I’ve never heard a female pastor say anything like that about a guy. Because guys don’t have boobs. They can BE boobs, but they don’t have them. Because women have more self control. Because men can’t control themselves and women can.

Shouldn’t the guys try harder? That’s all I’m saying. If they can’t control themselves, shouldn’t they TRY to control themselves? Isn’t that what they’re supposed to go to God for? As opposed to putting restrictions on the women around them? And, oh, I don’t know, maintain eye contact on my face, not below my neck? Because they’re not THAT impressive. They’re just boobs. But apparently intimidating. Which makes me giggle. After I’m done being irked.

16 comments:

Malnurtured Snay said...

Not that I want to provoke an argument or anything, but have you never heard of "moobs", or as they're more commonly referenced, "man boobs"?

Fat men need to wear bros!

Gib said...

Women DO NOT have such great control!

There are extentuating circumstances explaining the attention women's northern slopes receive in comparison to male anatomy...

Guys have dicks. Guys have booties, too.

But God didn't put dicks or booties just ever so slightly below eye-level. The geography is inherently a temptation.

For instance:

"Oh, hey, there's Amy. What a nice smile, I like talking to her. Hey, what's that there? Nah, I shouldn't look, but well, it's only a quick glance below her chin and her chin is practically her smile and it's ok to look at her smile, and of course eye contact is great, so if I just look down for a second... Wow. Nice melons. Gosh, why did she stop talking. Oh, hi! Yeah, I'm still here. Did she notice? I don't think she noticed. It was only a micro-second. What a sweet smile. Right above her chin. Which is right above her. Yowza. She filled out since I saw her last week. Gosh, why is she talking faster and louder and gesticulating like I don't understand English all of a sudden? Especially when I'm so happy to see her? Her lips are pressed so tightly together. Makes her chin look like it has a dimple. That dimple is only a little bit north of.... vvvvvery niiiiice. Damn, is she upset about something? Why is she walking away? Oh, well. What a nice toosh she has."

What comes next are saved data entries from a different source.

Lemma effect_safe i msg h h' pin : Good h → pinnedAdminPubKey (acl h) = Some pin → exited h = false → effect i msg h h' →
  step_safe pin (Message i msg) h h'.
Proof.
  intros Hg Hp Hx [Hc|relay r E|r E|E].
  - pose proof (core_good _ _ Hc Hg) as Hg'. unfold core, access in Hc. injection Hc as E1 E2 E3 E4 E5 E6 E7.
    split; [done|rewrite E2; lia|done|intros _; by rewrite E2|congruence].
  - destruct (provision_frame _ _ _ _ _ _ E) as (K1 & K2 & K3 & _). rewrite Hx in K3.
    pose proof (HandleProvision_cases _ _ _ _ _ _ E) as [(e & _ & [->|[k ->]])|(entry & p & key & Hauth & _ & Hpp)].
    1, 2: split; [destruct Hg; by split|cbn; lia|done|done|cbn; congruence].
    destruct (provision_acl _ _ _ _ _ _ _ Hpp) as (ops & Ha & Hops & Hgen). split; [|cbn in Hgen; lia|done| |congruence].
    + eapply provision_good; [|exact Hpp|by destruct Hg]. destruct Hauth as (_ & _ & _ & _ & _ & m & pub & Hl & _).
      eapply lookup_member; [apply Hg|exact Hl].
    + intros _. rewrite Ha. by apply pin_stable_all.
  - pose proof (push_good _ _ _ _ _ _ _ E Hg) as Hg'. pose proof (push_frame (in_domain i) true (in_now i) msg h) as Hf. rewrite E in Hf.
    destruct Hf as (K1 & K2 & K3). cbn [fst] in K1, K2, K3. rewrite Hx in K3.
    apply HandleDeviceState_cases in E as [(e & _ & Eh)|[(_ & -> & _)|(ms & _ & st & owner & vApps & vs & a & assigned & vm & gone & [])]].
    + split; [done| |done| |congruence]; rewrite Eh; cbn; [lia|done].
    + split; [done|lia|done|done|congruence].
    + split; [done| |done| |congruence]; rewrite ar_acl; cbn; [lia|done].
  - unfold HandleUnpaired in E. destruct (admin_device_command _ _ _ _) as [[]|] eqn:Ea; [|done]. injection E as <-.
    destruct (admin_device_pinned _ _ _ _ pin (gd_pin _ Hg) Hp Ea) as (Hs & f & d & Hf & Hi & _).
    split; [| |done|done|].
    + destruct Hg as [G1 G2 G3 G4]. split; cbn; [|..|done|].
      * apply (pin_ok_apply (OpClearPin (in_removed i)) (acl h) eq_refl G1).
      * apply (fresh_apply (OpClearPin (in_removed i)) (acl h) eq_refl G2).
      * intros k p. unfold WgServer.Stop. case_match; apply G4.
    + cbn. unfold ClearPinnedAdminPublicKey. repeat case_match; cbn; lia.
    + intros _. exists i, msg. split; [done|]. split; [done|]. eauto.
Qed.

Lemma step_trust a ev a' pin : Good (a_h a) → pinnedAdminPubKey (acl (a_h a)) = Some pin → agent_step a ev a' →
  step_safe pin ev (a_h a) (a_h a').
Proof.
  intros Hg Hp Hs. destruct Hs as [url i msg a a' resp Hx Hd|t a Hx].
  - eapply effect_safe; [done..|by eapply dispatch_effect].
  - destruct (tick_frame t a) as (E1 & E2 & E3 & E4 & E5 & E6). destruct Hg as [G1 G2 G3 G4].
    split; [|rewrite E1; lia|done|intros _; by rewrite E1|congruence]. split; rewrite ?E1, ?E2; [done..|]. intros k p Hk. by apply G4, E6.
Qed.

(** C2: whatever the coordination service sends, in any order, interleaved with the agent's own
    ticks: as long as the agent runs the admin pin is the one it started with, no admin row has
    another identity key, the indexes of the store are those of its rows, no address is bound to
    two keys, the applied generation never goes back and the device's own key and identity stay.
    The agent stops only on a message signed with that very pin that orders to unpair this device. *)
Theorem session_trust a0 tr a pin : Good (a_h a0) → pinnedAdminPubKey (acl (a_h a0)) = Some pin → exited (a_h a0) = false → reach a0 tr a →
  Good (a_h a) ∧ (generation (acl (a_h a0)) <= generation (acl (a_h a)))%Z ∧
  (keys (a_h a) = keys (a_h a0) ∧ deviceID (a_h a) = deviceID (a_h a0)) ∧
  (exited (a_h a) = false → pinnedAdminPubKey (acl (a_h a)) = Some pin) ∧
  (exited (a_h a) = true → ∃ tr0 i msg, tr = tr0 ++ [Message i msg] ∧ unpair_order pin (deviceID (a_h a0)) msg).
Proof.
  intros Hg Hp Hx. induction 1 as [|tr a ev a' Hr IH Hs]; [split_and!; done || lia || congruence|].
  destruct IH as (G & Hgen & [Hk Hd] & Hpin & _). assert (Hrun : exited (a_h a) = false) by (by destruct Hs).
  destruct (step_trust a ev a' pin G (Hpin Hrun) Hs) as [S1 S2 [S3 S4] S5 S6]. split_and!; [done|lia|congruence|congruence|done|].
  intros He. destruct (S6 He) as (i & msg & -> & Ho). rewrite Hd in Ho. eauto.
Qed.

(** ** Where peers come from *)

Definition client_key (entry : nonceEntry) (p : ProvisionPayload) : string := if pp_ClientKey p =s "" then n_ClientKey entry else pp_ClientKey p.

(** The event makes [k] a peer: an answered challenge, or a push in which a member who is not
    suspended and is properly signed for has registered the key. *)
Definition installs (h : Handlers) (ev : event) (k : string) : Prop :=
  match ev with
  | Turn _ => False
  | Message i msg =>
      (∃ entry p, provision_authorized (in_now i) msg h entry p ∧ k = client_key entry p) ∨
      (∃ h' msgs st owner dm m c, HandleDeviceState (in_domain i) true (in_now i) msg h = (h', Ok (Applied msgs)) ∧
         decodeDeviceState msg = Ok st ∧ pinnedAdminPubKey (acl h) = Some owner ∧ dm ∈ ds_Members st ∧
         member_authorised (deviceID h) owner (nas_of h) (keys h) (in_now i) (apps (acl h')) dm m ∧
         c ∈ m_Clients m ∧ c_WGPublicKey c = k ∧ m_Status m ≠ "suspended")
  end.

Lemma provision_peers relay c entry k h h' r j : provision_peer relay c entry k h = (h', r) → is_Some (peers (wg h') !! j) →
  is_Some (peers (wg h) !! j) ∨ j = k.
Proof.
  unfold provision_peer. destruct (Allocate k (alloc h)) as [a [ip|e]]; [|intros [= <- _]; by left]. cbv zeta.
  destruct (AddClient _ _ _) as [s []]; cbn [negb]; [|intros [= <- _]; by left].
  destruct (AddPeer _ _ _) as [w r1] eqn:Ew. apply AddPeer_peers in Ew. cbn [wg set_acl set_alloc] in Ew.
  assert (Hw : is_Some (peers w !! j) → is_Some (peers (wg h) !! j) ∨ j = k).
  { rewrite Ew. destruct r1; [|by left]. intros [Hj|[_ Hj]]%lookup_insert_is_Some; [by right|by left]. }
  destruct r1 as [[]|e]; [|intros [= <- _]; exact Hw].
  destruct (SignProvisionResponse _ _) as [sig|]; [|intros [= <- _]; exact Hw]. destruct (MintTunnelIPLease _ _ _ _); intros [= <- _]; exact Hw.
Qed.

Lemma applied_peers_new io now msg h h' st owner vApps vs a assigned vm gone k :
  applied_run io now msg h h' st owner vApps vs a assigned vm gone → is_Some (peers (wg h') !! k) →
  is_Some (peers (wg h) !! k) ∨ ∃ m c, m ∈ vm ∧ c ∈ m_Clients m ∧ c_WGPublicKey c = k ∧ m_Status m ≠ "suspended".
Proof.
  intros [] Hk. destruct (existsb (λ m, key_of k m && (m_Status m <>s "suspended")) vm) eqn:Ex.
  - right. apply existsb_exists in Ex as (m & Hm & [Hkm Hs]%andb_true_iff). apply list_elem_of_In in Hm.
    apply key_of_spec in Hkm as (c & Hc & Hck). apply negb_true_iff, seqb_false in Hs. eauto 6.
  - left. rewrite ar_wg in Hk. destruct (decide (k = "")) as [->|Hne].
    { rewrite blank_peers, removed_peers in Hk. by case_bool_decide; [destruct Hk|]. }
    rewrite apply_members_peers, removed_peers in Hk; [|done|].
    + destruct (existsb (key_of k) vm); [by destruct Hk|]. by case_bool_decide; [destruct Hk|].
    + intros m Hm Hkm. destruct (m_Status m =s "suspended") eqn:E; [by apply seqb_true|]. exfalso.
      rewrite <- not_true_iff_false in Ex. apply Ex, existsb_exists. exists m. rewrite <- list_elem_of_In, Hkm, E. done.
Qed.

Lemma step_installs a ev a' k : agent_step a ev a' → is_Some (peers (wg (a_h a')) !! k) →
  is_Some (peers (wg (a_h a)) !! k) ∨ installs (a_h a) ev k.
Proof.
  intros Hs Hk. destruct Hs as [url i msg a a' resp Hx Hd|t a Hx].
  - apply dispatch_effect in Hd as [Hc|relay r E|r E|E].
    + unfold core, access in Hc. injection Hc as E1 _ _ _ _ _ _. rewrite E1 in Hk. by left.
    + pose proof (HandleProvision_cases _ _ _ _ _ _ E) as [(e & _ & [Eh|[j Eh]])|(entry & p & key & Hauth & -> & Hpp)].
      1, 2: rewrite Eh in Hk; by left.
      destruct (provision_peers _ _ _ _ _ _ _ k Hpp Hk) as [Hold|Hkey]; [by left|]. right. left. eauto.
    + pose proof E as E'. apply HandleDeviceState_cases in E' as [(e & _ & Eh)|[(_ & Eh & _)|(ms & -> & st & owner & vApps & vs & al & assigned & vm & gone & Hrun)]].
      1, 2: rewrite Eh in Hk; by left.
      destruct (applied_peers_new _ _ _ _ _ _ _ _ _ _ _ _ _ k Hrun Hk) as [Hold|(m & c & Hm & Hc & Hck & Hst)]; [by left|].
      right. right. destruct Hrun. subst vm. destruct (run_members _ _ _ _ _ _ _ _ _ ar_members ar_assign Hm) as (dm & Hdm & Hma).
      exists (a_h a'), ms, st, owner, dm, m, c. rewrite ar_acl. done.
    + unfold HandleUnpaired in E. destruct (admin_device_command _ _ _ _) as [[]|]; [|done]. injection E as E. rewrite <- E in Hk. left.
      revert Hk. cbn. unfold WgServer.Stop. by case_match.
  - left. destruct (tick_frame t a) as (_ & _ & _ & _ & _ & Hp). destruct Hk as [p Hk]. exists p. by apply Hp.
Qed.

Men's clothing is also pretty frumpy while women's clothing -- even conservative women's clothing -- can be sort of humpy.

Clothing can't change geography.

Just below eye-level, I tell you.

Midlife Virgin said...

Sorry but had to add - you're right - God gave you the boobies and the bootie so....

Jeff said...

Excellent post. My comment is way too long to post here, so I'm going to do it as a full-fledged post on my own blog. Join me at the Soda Fountain for a continuation of this topic, if you're so inclined.

Anonymous said...

It is now and forever one of the great double-standards of our time. Women have unique external and internal parts and men are hard-wired to connect to these things in very particular ways. Period. And to say that it doesn't go both ways is to say that people are not (even a higher form of) animal. No matter what your Creation Belief System, we ARE...no matter when we got put here, or landed or developed.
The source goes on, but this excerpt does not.